(** ** Characters *)

Fixpoint all_chars (P : ascii → bool) (s : string) : bool :=
  match s with EmptyString => true | String c s' => P c && all_chars P s' end.

Lemma all_chars_app P s t : all_chars P (s +:+ t) = all_chars P s && all_chars P t.
Proof. induction s as [|c s IH]; simpl; [done|]. by rewrite IH, andb_assoc. Qed.

Lemma all_chars_impl (P Q : ascii → bool) s : (∀ c, P c = true → Q c = true) → all_chars P s = true → all_chars Q s = true.
Proof.
  intros HPQ. induction s as [|c s IH]; simpl; [done|]. rewrite !andb_true_iff. intros [? ?]. auto.
Qed.

(** The characters of numbers as the program prints them. *)
Definition numeral_char (c : ascii) : bool :=
  is_digit c || bool_decide (c ∈ ["-"; "."; "i"; "n"; "f"; "N"; "a"]%char).

Lemma pretty_N_numeral (x : N) : all_chars numeral_char (pretty x) = true.
Proof.
  unfold pretty, pretty_N. case_decide; [done|].
  assert (∀ s, all_chars numeral_char s = true → all_chars numeral_char (pretty_N_go x s) = true) as Hgo; [|by apply Hgo].
  induction (N.lt_wf_0 x) as [x _ IH]. intros s Hs.
  destruct (decide (x = 0)%N) as [->|Hx]; [by rewrite pretty_N_go_0|]. rewrite pretty_N_go_step by lia.
  destruct (decide (x / 10 = 0)%N) as [E|]; [rewrite E, pretty_N_go_0|apply IH; [by apply N.div_lt; lia|done|]]; simpl;
    rewrite Hs, andb_true_r; unfold numeral_char; by rewrite (proj1 (pretty_N_char_digit _ (N.mod_lt x 10 ltac:(done)))).
Qed.

Lemma pretty_Z_numeral (z : Z) : all_chars numeral_char (pretty z) = true.
Proof. destruct z as [|p|p]; [done|apply (pretty_N_numeral (Npos p))|]. apply (pretty_N_numeral (Npos p)). Qed.

(** ** [{:.N}] *)

Definition round_half_even (num den : Z) : Z :=
  let q := num / den in
  let r := num mod den in
  if 2 * r <? den then q else if den <? 2 * r then q + 1 else if Z.even q then q else q + 1.

(** The value in units of the last place shown. *)
Definition scaled (digits : nat) (m e : Z) : Z :=
  if 0 <=? e then m * 2 ^ e * 10 ^ digits else round_half_even (m * 10 ^ digits) (2 ^ (- e)).

Fixpoint zeros (n : nat) : string := match n with O => EmptyString | S n => String "0" (zeros n) end.
Definition pad (n : nat) (s : string) : string := zeros (n - String.length s) +:+ s.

--- --- ---

Description of the task:
Out of the preceding entries, pull every line containing the string "apply".

Task result:
  assert (∀ s, all_chars numeral_char s = true → all_chars numeral_char (pretty_N_go x s) = true) as Hgo; [|by apply Hgo].
  destruct (decide (x / 10 = 0)%N) as [E|]; [rewrite E, pretty_N_go_0|apply IH; [by apply N.div_lt; lia|done|]]; simpl;
Proof. destruct z as [|p|p]; [done|apply (pretty_N_numeral (Npos p))|]. apply (pretty_N_numeral (Npos p)). Qed.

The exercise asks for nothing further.